Using the COPY command to load from Amazon S3
Use the COPY command to load a table in parallel from data files on Amazon S3. You can specify the files to be loaded by using an Amazon S3 object prefix or by using a manifest file.
The syntax to specify the files to be loaded by using a prefix is as follows:
COPY <table_name> FROM 's3://<bucket_name>/<object_prefix>' authorization;
The manifest file is a JSON-formatted file that lists the data files to be loaded. The syntax to specify the files to be loaded by using a manifest file is as follows:
COPY <table_name> FROM 's3://<bucket_name>/<manifest_file>' authorization MANIFEST;
The table to be loaded must already exist in the database. For information about creating a table, see CREATE TABLE in the SQL Reference.

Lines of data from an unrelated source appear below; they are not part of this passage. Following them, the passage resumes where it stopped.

Lemma decode_pair_value r rest : in_range r -> decode_pair (loki_value r +:+ rest) = Some (loki_pair r, rest).
Proof.
  intros Hr. unfold loki_value, loki_pair. rewrite writeJSONString_quote. cbn [append_bytes b_bytes]. rewrite sapp_nil_l.
  assert (is_i64 (UnixNano (r_Time r))) as Hi by (apply i64_range). unfold is_i64, in_range in *.
  rewrite itoa64_FormatInt by lia. rewrite raw_quoted_tok by auto with golog.
  rewrite !sapp_assoc, sapp_cons, sapp_nil_l. unfold decode_pair. rewrite Ascii.eqb_refl, unquote_quote.
  rewrite sapp_cons, sapp_nil_l, Ascii.eqb_refl, unquote_quote. rewrite sapp_cons, sapp_nil_l, Ascii.eqb_refl. done.
Qed.

Lemma decode_pairs_values r recs rest fuel :
  in_range r -> Forall in_range recs -> (length recs < fuel)%nat ->
  decode_pairs fuel (loki_value r +:+ comma_loop loki_value false recs +:+ String "]" rest) = Some (map loki_pair (r :: recs), rest).
Proof.
  revert r fuel. induction recs as [|r' recs IH]; intros r [|fuel] Hr Hall Hl; try (simpl in Hl; lia);
    cbn [decode_pairs comma_loop]; rewrite decode_pair_value by done; unfold loki_pair at 1.
  - done.
  - rewrite !sapp_assoc, sapp_cons, sapp_nil_l, Ascii.eqb_refl. inversion_clear Hall.
    rewrite IH; [done|done|done|simpl in Hl; lia].
Qed.

Lemma loki_decodes recs rest :
  Forall in_range recs -> decode_values (comma_loop loki_value true recs +:+ String "]" rest) = Some (map loki_pair recs, rest).
Proof.
  destruct recs as [|r recs]; [done|]. intros Hall. inversion_clear Hall. cbn [comma_loop]. rewrite sapp_nil_l, sapp_assoc.
  set (s := loki_value r +:+ _). assert (exists s', s = String "[" s') as [s' Es] by (by eexists).
  unfold decode_values. rewrite Es. cbn [Ascii.eqb Bool.eqb]. rewrite <-Es. unfold s.
  apply decode_pairs_values; [done|done|]. rewrite !slength_app. pose proof (comma_loop_length loki_value recs).
  change (String.length (String "]" rest)) with (S (String.length rest)). lia.
Qed.

(** A name the sinks can write between quotes without escaping. *)
Definition plain (s : string) : Prop := str_forall plain_byte s = true.
Definition plain_label (kv : string * string) : Prop := plain kv.1 /\ plain kv.2.
Definition label_member (kv : string * string) : string * JVal := (kv.1, JStr kv.2).

Lemma raw_quoted_plain t : plain t -> raw_quoted t = quote t.
Proof. intros. unfold raw_quoted. by rewrite quote_plain. Qed.

Lemma expect_app t s : expect t (t +:+ s) = Some s.
Proof.
  induction t as [|c t IH]; [by rewrite sapp_nil_l|]. rewrite sapp_cons. cbn [expect]. by rewrite Ascii.eqb_refl.
Qed.

Lemma loki_label_text kv : plain_label kv -> loki_label kv = member_text (label_member kv).
Proof. intros [H1 H2]. unfold loki_label, member_text. cbn [label_member fst snd render]. by rewrite !raw_quoted_plain. Qed.

Lemma loki_labels_text labels :
  Forall plain_label labels -> comma_loop loki_label false labels = str_concat (map comma_text (map label_member labels)).
Proof.
  induction 1 as [|kv labels Hk _ IH]; [done|]. cbn [comma_loop map str_concat]. rewrite IH, loki_label_text by done.
  unfold comma_text. by rewrite sapp_cons, sapp_nil_l, sapp_cons.
Qed.

Lemma decode_object_text m ms rest :
  flat m.2 -> Forall (fun m => flat m.2) ms ->
  decode_object (member_text m +:+ str_concat (map comma_text ms) +:+ String "}" rest) = Some (m :: ms, rest).
Proof.
  intros Hm Hms. unfold decode_object.
  set (s := member_text m +:+ _). assert (exists s', s = String QUOTE s') as [s' Es] by (by eexists).
  assert (expect "}" s = None) as -> by (by rewrite Es). unfold s. apply decode_members_text; [done|done|].
  rewrite !slength_app. pose proof (comma_text_length ms). cbn [String.length]. lia.
Qed.

Lemma label_members_flat labels : Forall (fun m => flat m.2) (map label_member labels).
Proof. apply Forall_map, Forall_true. by intros []. Qed.

Lemma decode_object_labels labels rest :
  Forall plain_label labels ->
  decode_object (comma_loop loki_label true labels +:+ String "}" rest) = Some (map label_member labels, rest).
Proof.
  intros Hl. destruct Hl as [|kv labels Hk Hl]; [done|]. cbn [comma_loop map].
  rewrite sapp_nil_l, loki_labels_text, loki_label_text, sapp_assoc by done.
  by apply decode_object_text, label_members_flat.
Qed.

Lemma loki_body_decodes labels recs :
  Forall plain_label labels -> Forall in_range recs ->
  decode_loki (loki_body labels recs).1 = Some (map label_member labels, map loki_pair recs).
Proof.
  intros Hl Hr. unfold decode_loki, loki_body, loki_prefix. cbn [fst].
  set (p1 := "{" +:+ raw_quoted "streams" +:+ ":[{" +:+ raw_quoted "stream" +:+ ":{"). set (p2 := "," +:+ raw_quoted "values" +:+ ":[").
  replace (_ +:+ comma_loop loki_value true recs +:+ "]}]}") with
    (p1 +:+ comma_loop loki_label true labels +:+ String "}" (p2 +:+ comma_loop loki_value true recs +:+ String "]" "}]}"))
    by (unfold p1, p2; rewrite !sapp_assoc; reflexivity).
  rewrite expect_app, decode_object_labels, expect_app, loki_decodes by done. done.
Qed.

(** Elasticsearch: two lines per record. *)
Lemma scalar_printable f : field_scalar f -> field_printable f.
Proof.
  intros (Hn & _ & Ha). split; [done|]. intros Hk. specialize (Ha Hk). destruct (fany f); try done.
  destruct Ha as [err Ha]. intros raw E. congruence.
Qed.

Lemma trimmed_line_no_lf r : clean r -> no_byte LF (trimmed_line r) = true.
Proof.
  intros [Hc Hf]. destruct (json_line_shape NewJSONEncoder (mkBuffer "") r Hc) as (body & Hb & Hp).
  { eapply Forall_impl; [exact Hf|]. apply scalar_printable. }
  unfold trimmed_line, jsonLine. rewrite Hb. cbn [b_bytes]. rewrite sapp_nil_l, trim_right_snoc, trim_lf_printable by done.
  by apply printable_no_byte.
Qed.

Lemma es_lines index recs :
  no_byte LF index = true -> Forall clean recs ->
  scan_lines (es_body index recs).1 = concat (map (fun r => [es_meta index; trimmed_line r]) recs).
Proof.
  intros Hi Hall. cbn [es_body fst].
  assert (es_loop (es_meta index +:+ str1 LF) recs = unlines (concat (map (fun r => [es_meta index; trimmed_line r]) recs))) as ->.
  { clear Hall. induction recs as [|r recs IH]; [done|]. cbn [es_loop map concat app]. rewrite IH. unfold unlines. cbn [map str_concat].
    by rewrite !sapp_assoc. }
  apply scan_unlines. apply Forall_concat, Forall_map. eapply Forall_impl; [exact Hall|]. intros r Hr.
  repeat constructor; [|by apply trimmed_line_no_lf].
  unfold es_meta, raw_quoted, no_byte in *. rewrite !str_forall_app. simpl. rewrite !str_forall_app, Hi. done.
Qed.

Lemma decode_action_meta index : plain index -> decode_action (es_meta index) = Some index.
Proof.
  intros Hi. set (p := "{" +:+ raw_quoted "index" +:+ ":{").
  assert (es_meta index = p +:+ member_text ("_index", JStr index) +:+ str_concat (map comma_text []) +:+ String "}" "}") as ->.
  { unfold es_meta, p, member_text. cbn [fst snd render map str_concat]. rewrite (raw_quoted_plain index Hi), !sapp_assoc. reflexivity. }
  unfold decode_action. fold p. by rewrite expect_app, decode_object_text.
Qed.

Lemma decode_trimmed r : clean r -> decode_line (trimmed_line r +:+ str1 LF) = Some (json_members NewJSONEncoder r).
Proof.
  intros [Hc Hf]. rewrite <-jsonLine_trimmed by done. unfold jsonLine.
  rewrite JSON_Encode_text by done. apply decode_line_object; auto using json_members_nonempty, json_members_flat.
Qed.

Lemma plain_no_lf s : plain s -> no_byte LF s = true.
Proof. apply str_forall_impl. intros c. all_bytes c; done. Qed.

Lemma es_body_decodes index recs :
  plain index -> Forall clean recs ->
  decode_bulk (scan_lines (es_body index recs).1) = Some (map (fun r => (index, json_members NewJSONEncoder r)) recs).
Proof.
  intros Hi Hall. rewrite es_lines by (done || by apply plain_no_lf).
  induction Hall as [|r recs Hr _ IH]; [done|]. cbn [map concat app decode_bulk].
  by rewrite decode_action_meta, decode_trimmed, IH.
Qed.

(** C31. The bodies the cloud sinks send mean exactly the batch. For records whose JSON
    line decodes (scalar values, finite floats, a plain caller file), reading the whole
    body gives: for Datadog, the array of the members of every record; for Loki, whose
    label names and values need no escaping and whose timestamps are not the least
    int64, the labels and for every record its decimal nanosecond timestamp and its JSON
    line, which decodes to the record's members; for Elasticsearch, whose index needs no
    escaping, an action with that index and the members of every record. All of it
    whatever messages, keys and values contain. *)
Theorem http_payloads_decode labels index recs :
  Forall clean recs -> Forall in_range recs -> Forall plain_label labels -> plain index ->
  decode_array (datadog_body recs).1 = Some (map (json_members NewJSONEncoder) recs) /\
  decode_loki (loki_body labels recs).1 =
    Some (map (fun kv => (kv.1, JStr kv.2)) labels, map (fun r => (FormatInt (UnixNano (r_Time r)), trimmed_line r)) recs) /\
  Forall (fun r => decode_line (trimmed_line r +:+ str1 LF) = Some (json_members NewJSONEncoder r)) recs /\
  decode_bulk (scan_lines (es_body index recs).1) = Some (map (fun r => (index, json_members NewJSONEncoder r)) recs).
Proof.
  intros Hall Hr Hl Hi. split_and!.
  - by apply datadog_decodes.
  - by apply loki_body_decodes.
  - eapply Forall_impl; [exact Hall|]. apply decode_trimmed.
  - by apply es_body_decodes.
Qed.
End Payloads.

(** A quote in a label breaks the whole body. *)
Example loki_label_breaks : decode_loki (loki_body (env:=demo_env) [("app", str1 QUOTE)] [hostile_record]).1 = None.
Proof. vm_compute. reflexivity. Qed.

Lemma http_payloads_decode_witness :
  decode_array (datadog_body (env:=demo_env) [hostile_record; zero_record]).1 =
    Some (map (json_members (env:=demo_env) NewJSONEncoder) [hostile_record; zero_record]) /\
  decode_bulk (scan_lines (es_body (env:=demo_env) "idx" [hostile_record; zero_record]).1) =
    Some (map (fun r => ("idx", json_members (env:=demo_env) NewJSONEncoder r)) [hostile_record; zero_record]).
Proof.
  destruct (http_payloads_decode (env:=demo_env) [("app", "api"); ("env", "prod")] "idx" [hostile_record; zero_record])
    as (H1 & _ & _ & H2).
  - repeat constructor; try (vm_compute; done). exact hostile_caller_plain.
  - repeat constructor; vm_compute; discriminate.
  - repeat constructor.
  - reflexivity.
  - split; [exact H1|exact H2].
Defined.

The values for authorization provide the Amazon authorization Amazon Redshift needs to access the Amazon S3 objects. For information about required permissions, see IAM permissions for COPY, UNLOAD, and CREATE LIBRARY. The preferred method for authentication is to specify the IAM_ROLE parameter and provide the Amazon Resource Name (ARN) for an IAM role with the necessary permissions. For more information, see Role-based access control .
To authenticate using the IAM_ROLE parameter, replace
<aws-account-id>
and
<role-name>
as shown in the following syntax.
IAM_ROLE 'arn:aws:iam::
<aws-account-id>
:role/<role-name>
'
The following example shows authentication using an IAM role.
COPY customer FROM 's3://amzn-s3-demo-bucket/mydata' IAM_ROLE 'arn:aws:iam::0123456789012:role/MyRedshiftRole';
For more information about other authorization options, see Authorization parameters
If you want to validate your data without actually loading the table, use the NOLOAD option with the COPY command.
The following example shows the first few rows of a pipe-delimited data in a file
named venue.txt
.
1|Toyota Park|Bridgeview|IL|0 2|Columbus Crew Stadium|Columbus|OH|0 3|RFK Stadium|Washington|DC|0
Before uploading the file to Amazon S3, split the file into multiple files so that the COPY command can load it using parallel processing. The number of files should be a multiple of the number of slices in your cluster. Split your load data files so that the files are about equal size, between 1 MB and 1 GB after compression. For more information, see Loading data from compressed and uncompressed files.
For example, the venue.txt
file might be split into four files, as
follows:
venue.txt.1 venue.txt.2 venue.txt.3 venue.txt.4
The following COPY command loads the VENUE table using the pipe-delimited data in
the data files with the prefix 'venue' in the Amazon S3 bucket amzn-s3-demo-bucket
.
Note
The Amazon S3 bucket amzn-s3-demo-bucket
in the following examples does not exist.
For sample COPY commands that use real data in an existing Amazon S3 bucket, see Load sample data.
COPY venue FROM 's3://amzn-s3-demo-bucket/venue' IAM_ROLE 'arn:aws:iam::0123456789012:role/MyRedshiftRole' DELIMITER '|';
If no Amazon S3 objects with the key prefix 'venue' exist, the load fails.